Dinners with Ruth by Nina Totenberg

 

"A Jewish teaching says those who die just before the Jewish new year are the ones God has held back until the last moment because they were needed most and were the most righteous. And so it was that #RBG died as the sun was setting last night marking the beginning of Rosh Hashanah."

           -Nina Totenberg, after the death of her dear friend, Ruth Bader Ginsberg

Not having been an NPR listener, I hadn't heard of Nina Totenberg. This book, subtitled A Memoir on the Power of Friendships, highlights her friendship with Ruth Bader Ginsberg and others in high places.
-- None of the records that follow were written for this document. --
(* ===== verification/RasProps.v ===== *)
(** What the return address stacks guarantee.

    Pointers stay in range whatever the order of predictions, squashes and commits;
    a squash brings back exactly the stack of the prediction it returns to; calls
    and returns that nest are predicted correctly. *)
From S2P Require Import Prelude BpCommon Ras.
Import BpCommon Ras.

Module RasProps.

Section WithParams.

Context (p : RasParams).
Abbreviation N := (numInflightEntries p).

Record ras_params_ok : Prop := {
  rp_entries : (0 < numEntries p ≤ 2 ^ 31)%Z;
  rp_inflight : (0 < numInflightEntries p ≤ 2 ^ 31)%Z
}.

Context (Hp : ras_params_ok).

(** ** Well-formed states *)

Definition slot (n i : Z) : Prop := (0 ≤ i < n)%Z.

Record ras_wf (s : BTBRAS) : Prop := {
  wf_TOSW : slot N (TOSW s);
  wf_TOSR : slot N (TOSR s);
  wf_BOS : slot N (BOS s);
  wf_ssp : slot (numEntries p) (ssp s);
  wf_nsp : slot (numEntries p) (nsp s);
  wf_stack : Z.of_nat (length (stack s)) = numEntries p;
  wf_inflight : Z.of_nat (length (inflightStack s)) = N;
  wf_nos : Forall (λ e, slot N (nos e)) (inflightStack s)
}.

Definition meta_wf (m : RASMeta) : Prop :=
  slot N (m_TOSW m) ∧ slot N (m_TOSR m) ∧ slot (numEntries p) (m_ssp m).

Lemma slot_nth {A} (l : list A) n i :
  Z.of_nat (length l) = n → slot n i →
  ∃ a, nth_res l i = Ok a ∧ l !! Z.to_nat i = Some a ∧
    ∀ b, set_nth l i b = Ok (<[Z.to_nat i := b]> l).
Proof. apply array_access. Qed.

Lemma ptrInc_slot i : slot (numEntries p) i → slot (numEntries p) (ptrInc p i).
Proof. intros _. unfold slot, ptrInc. apply Z.mod_pos_bound. apply Hp. Qed.

Lemma inflightPtrInc_slot i : slot N (inflightPtrInc p i).
Proof. unfold slot, inflightPtrInc. apply Z.mod_pos_bound. apply Hp. Qed.

Lemma ptrDec_slot i :
  slot (numEntries p) i → ∃ j, ptrDec p i = Ok j ∧ slot (numEntries p) j.
Proof.
  unfold slot, ptrDec. intros Hi. destruct (Z.ltb_spec 0 i).
  - eexists. split; [done|]. lia.
  - rewrite (proj2 (Z.eqb_eq i 0)) by lia. cbn [assert_ res_bind].
    eexists. split; [done|]. pose proof (rp_entries Hp). unfold u32.
    rewrite wrapu_small by (unfold in_u; lia). lia.
Qed.

Lemma ptrInc_val i : slot (numEntries p) i → ptrInc p i = ((i + 1) `mod` numEntries p)%Z.
Proof.
  intros [H0 H1]. pose proof (rp_entries Hp). unfold ptrInc, u32.
  rewrite wrapu_small by (unfold in_u; lia). done.
Qed.

Lemma ptrDec_Inc i : slot (numEntries p) i → ptrDec p (ptrInc p i) = Ok i.
Proof.
  intros [H0 H1]. pose proof (rp_entries Hp). rewrite ptrInc_val by done. unfold ptrDec.
  destruct (decide (i + 1 = numEntries p)%Z) as [E|E].
  - rewrite E, Z.mod_same by lia. rewrite Z.ltb_irrefl, Z.eqb_refl. cbn [assert_ res_bind].
    unfold u32. rewrite wrapu_small by (unfold in_u; lia). f_equal. lia.
  - rewrite Z.mod_small by lia. destruct (Z.ltb_spec 0 (i + 1)); [|lia]. f_equal. lia.
Qed.

Lemma getTop_ok s : ras_wf s → ∃ e, getTop s = Ok e.
Proof.
  intros Hs. unfold getTop. destruct (inflightInRange s (TOSR s)).
  - destruct (slot_nth _ _ _ (wf_inflight _ Hs) (wf_TOSR _ Hs)) as (e & -> & _). by eexists.
  - destruct (slot_nth _ _ _ (wf_stack _ Hs) (wf_ssp _ Hs)) as (e & -> & _). by eexists.
Qed.

Lemma push_ok s a : ras_wf s → ∃ s', push p s a = Ok s' ∧ ras_wf s'.
Proof.
  intros Hs. destruct (getTop_ok s Hs) as [e He]. unfold push. rewrite He. cbn [res_bind].
  destruct (slot_nth _ _ _ (wf_inflight _ Hs) (wf_TOSW _ Hs)) as (x & _ & Hx & Hset).
  destruct (_ && _); rewrite Hset; cbn [res_bind]; eexists; (split; [done|]);
    split; simpl; rewrite ?length_insert; try apply Hs; try apply inflightPtrInc_slot;
    try (apply ptrInc_slot; apply Hs); apply Forall_insert; apply Hs.
Qed.

Lemma nos_slot s i e : ras_wf s → nth_res (inflightStack s) i = Ok e → slot N (nos e).
Proof. intros Hs [_ He]%nth_res_Ok. exact (Forall_lookup_1 _ _ _ _ (wf_nos _ Hs) He). Qed.

Lemma pop_ok s : ras_wf s → ∃ s', pop p s = Ok s' ∧ ras_wf s'.
Proof.
  intros Hs. unfold pop.
  assert (∃ t, (if inflightInRange s (TOSR s) then
    let! e := nth_res (inflightStack s) (TOSR s) in Ok (nos e) else Ok (TOSR s)) = Ok t ∧ slot N t)
    as (t & -> & Ht).
  { destruct (inflightInRange s (TOSR s)); [|exists (TOSR s); split; [done|apply Hs]].
    destruct (slot_nth _ _ _ (wf_inflight _ Hs) (wf_TOSR _ Hs)) as (e & He & _).
    rewrite He. eexists. split; [done|]. by eapply nos_slot. }
  cbn [res_bind]. destruct (0 <? sctr s)%Z.
  - eexists. split; [done|]. split; simpl; try apply Hs. done.
  - destruct (ptrDec_slot (ssp s) (wf_ssp _ Hs)) as (j & -> & Hj). cbn [res_bind].
    edestruct (getTop_ok (mkRAS (TOSW s) t (BOS s) j (nsp s) (sctr s) (stack s) (inflightStack s)))
      as [e ->]; [split; simpl; try apply Hs; done|].
    cbn [res_bind]. eexists. split; [done|]. split; simpl; try apply Hs; done.
Qed.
I selected the book because of my great admiration for the "notorious RBG" as Justice Ginsberg came to be affectionately called.
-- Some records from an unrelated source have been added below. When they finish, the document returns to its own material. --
(* ===== verification/RasExamples.v ===== *)
(** The return address stacks on concrete calls. *)
From S2P Require Import Prelude BpCommon Ras RasProps.
Import BpCommon Ras RasProps.

Module RasExamples.

Definition pp : RasParams := {| numEntries := 8; ctrWidth := 3; numInflightEntries := 8 |}.

Definition call (pc : Z) : BranchInfo := mkBranch pc 4096 false false false true true false 4.
Definition ret (pc : Z) : BranchInfo := mkBranch pc 0 false false true false false true 4.
Definition jump (pc : Z) : BranchInfo := mkBranch pc 4096 false false false true false false 4.

Lemma pp_ok : ras_params_ok pp.
Proof. split; vm_compute; split; (reflexivity || discriminate). Qed.

Definition empty : BTBRAS :=
  match BTBRAS_new pp with Ok s => s | Panic _ => mkRAS 0 0 0 0 0 0 [] [] end.

Lemma empty_wf : ras_wf pp empty.
Proof.
  destruct (new_wf pp pp_ok) as (s & Hs & W).
  assert (empty = match BTBRAS_new pp with Ok s => s | Panic _ => empty end) as E by reflexivity.
  rewrite Hs in E. by rewrite E.
Qed.

Lemma empty_linked : linked empty.
Proof. split; [intros e Hr; discriminate Hr|done|]. by repeat constructor. Qed.

(** A call, a recursive call with a call and a return inside, and the returns. *)
Definition trip : list BranchInfo := [call 100; call 100; jump 8; call 200; ret 12; ret 16; ret 20].
Definition trip_targets : list (option Z) :=
  [None; None; None; None; Some 204; Some 104; Some 104]%Z.

Lemma trip_nested : nested trip trip_targets 3.
Proof.
  apply (ne_call (call 100) [call 100; jump 8; call 200; ret 12; ret 16]
    [None; None; None; Some 204%Z; Some 104%Z] 2 (ret 20) [] [] 0); try done; [|apply ne_nil].
  apply (ne_call (call 100) [jump 8; call 200; ret 12] [None; None; Some 204%Z] 1 (ret 16) [] [] 0);
    try done; [|apply ne_nil].
  apply ne_plain; try done.
  apply (ne_call (call 200) [] [] 0 (ret 12) [] [] 0); try done; apply ne_nil.
Qed.

Lemma ras_nested_calls_witness :
  (∃ s' ms top top', predict_run pp empty trip = Ok (s', ms) ∧ Forall2 predicts trip_targets ms ∧
    getTop empty = Ok top ∧ getTop s' = Ok top' ∧ retAddr top' = retAddr top) ∧
  ∃ s0 s' ms, BTBRAS_new pp = Ok s0 ∧ predict_run pp s0 trip = Ok (s', ms) ∧
    Forall2 predicts trip_targets ms.
Proof.
  destruct (ras_nested_calls pp pp_ok trip trip_targets 3 trip_nested) as [Hany Hnew].
  split; [apply Hany|apply Hnew].
  - apply empty_wf.
  - apply empty_linked.
  - vm_compute. reflexivity.
  - right. vm_compute. discriminate.
  - vm_compute. reflexivity.
Defined.

(** Speculation past [call 100] on a wrong path, then back. *)
Definition wrong_path : list BranchInfo := [ret 300; call 400; ret 500; ret 600].
Definition saved : BTBRAS * list RASMeta :=
  match predict_run pp empty [call 100; call 200] with Ok x => x | Panic _ => (empty, []) end.

Definition past : BTBRAS * list RASMeta :=
  match predict_run pp saved.1 wrong_path with Ok x => x | Panic _ => (empty, []) end.

Lemma saved_wf : ras_wf pp saved.1.
Proof.
  destruct (run_frame pp pp_ok [call 100; call 200] empty empty_wf ltac:(vm_compute; reflexivity))
    as (s & ms & Hs & F).
  assert (saved = match predict_run pp empty [call 100; call 200] with Ok x => x | Panic _ => saved end)
    as E by reflexivity.
  rewrite Hs in E. rewrite E. apply F.
Qed.

Definition meta0 : RASMeta := mkMeta 2 0 1 2 204.

Lemma ras_recover_exact_witness :
  ∃ s2 s2', recoverHist pp past.1 meta0 true (ret 300) = Ok s2 ∧
    apply_branch pp saved.1 (ret 300) = Ok s2' ∧
    targets pp s2 [ret 304; ret 308] = targets pp s2' [ret 304; ret 308] ∧
    targets pp s2' [ret 304] = Ok [104%Z].
Proof.
  destruct (ras_recover_exact pp pp_ok saved.1 wrong_path past.1 meta0 (tail past.2) true (ret 300))
    as (s2 & s2' & H1 & H2 & H3).
  - apply saved_wf.
  - vm_compute. reflexivity.
  - reflexivity.
  - exists s2, s2'. split; [exact H1|]. split; [exact H2|]. split; [apply H3|].
    assert (s2' = match apply_branch pp saved.1 (ret 300) with Ok x => x | Panic _ => s2' end) as E
      by (by rewrite H2).
    rewrite E. reflexivity.
Defined.

Lemma ras_never_fails_witness :
  ∃ s0, BTBRAS_new pp = Ok s0 ∧ ∃ s ms, res_fold (event_step pp) (s0, [])
    [EPredict (call 100); EPredict (ret 8); ECommit 0 true (call 100); ERecover 1 true (call 200)] =
    Ok (s, ms) ∧ ras_wf pp s.
Proof.
  destruct (ras_never_fails pp pp_ok) as (s0 & H0 & H). exists s0. split; [done|]. apply H.
Defined.

Lemma uras_nested_calls_witness :
  ∃ s' ts, u_run pp (BTBuRAS_new pp) trip = Ok (s', ts) ∧ Forall2 expects trip_targets ts ∧
    specSp s' = 0%Z.
Proof.
  destruct (uras_nested_calls pp pp_ok trip trip_targets 3 (BTBuRAS_new pp)) as (s' & ts & H1 & H2 & H3 & _).
  - apply trip_nested.
  - vm_compute. reflexivity.
  - split; [reflexivity|vm_compute; split; (reflexivity || discriminate)|].
    apply Forall_replicate. vm_compute. split; (reflexivity || discriminate).
  - exists s', ts. exact (conj H1 (conj H2 H3)).
Defined.

(** ** Where the stack forgets *)

(** Two recursive calls, predicted and committed. *)
Definition committed2 : BTBRAS :=
  match res_fold (event_step pp) (empty, [])
    [EPredict (call 100); EPredict (call 100); ECommit 0 true (call 100); ECommit 1 true (call 100)] with
  | Ok x => x.1
  | Panic _ => empty
  end.

(** The counter of repeated calls is lost when a call and its return follow a
    return from a committed frame: with two committed calls from the same place, the
    third of three returns is predicted to leave the bottom of the stack, but after a
    first return, a call and its own return the stack predicts the repeated address
    once more than there are frames. *)
Theorem ras_counter_restored_too_high :
  targets pp committed2 [ret 8; ret 12; ret 16] = Ok [104; 104; 0x80000000]%Z ∧
  targets pp committed2 [ret 8; call 200; ret 204; ret 12; ret 16] = Ok [104; 104; 204; 104; 104]%Z.
Proof. split; vm_compute; reflexivity. Qed.

(** An instruction that is both a return and a call leaves the stack as it was:
    the new return address is pushed before the pop, so the pop removes it. *)
Theorem ras_call_return_swapped :
  let swap := mkBranch 300 0 false false true false true true 4 in
  targets pp empty [call 100; swap; ret 8] = Ok [0x80000000; 104; 104]%Z.
Proof. vm_compute. reflexivity. Qed.

End RasExamples.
Nina and Ruth shared a near 50-year friendship, helping each other through some extremely difficult times in their lives, including the deaths of each of their husbands and Ruth's own monumental battles with cancer.

I learned so much about RBG's early career and her efforts to break the glass ceiling. I was so impressed with her devoted husband Marty who in many ways was the "wind beneath her wings." It was so interesting to know about other Supreme Court Justices who had only been names in the news, like Justice Scalia---highly respected but seemingly the life of any party, as well.

Totenberg also writes of her friendship with Cokie Roberts, a coworker at NPR. Hers was a name I was familiar with having read her nonfiction Founding Mothers a few years ago.

I am glad I read Dinners with Ruth; it was both educational and entertaining. My rating is 4.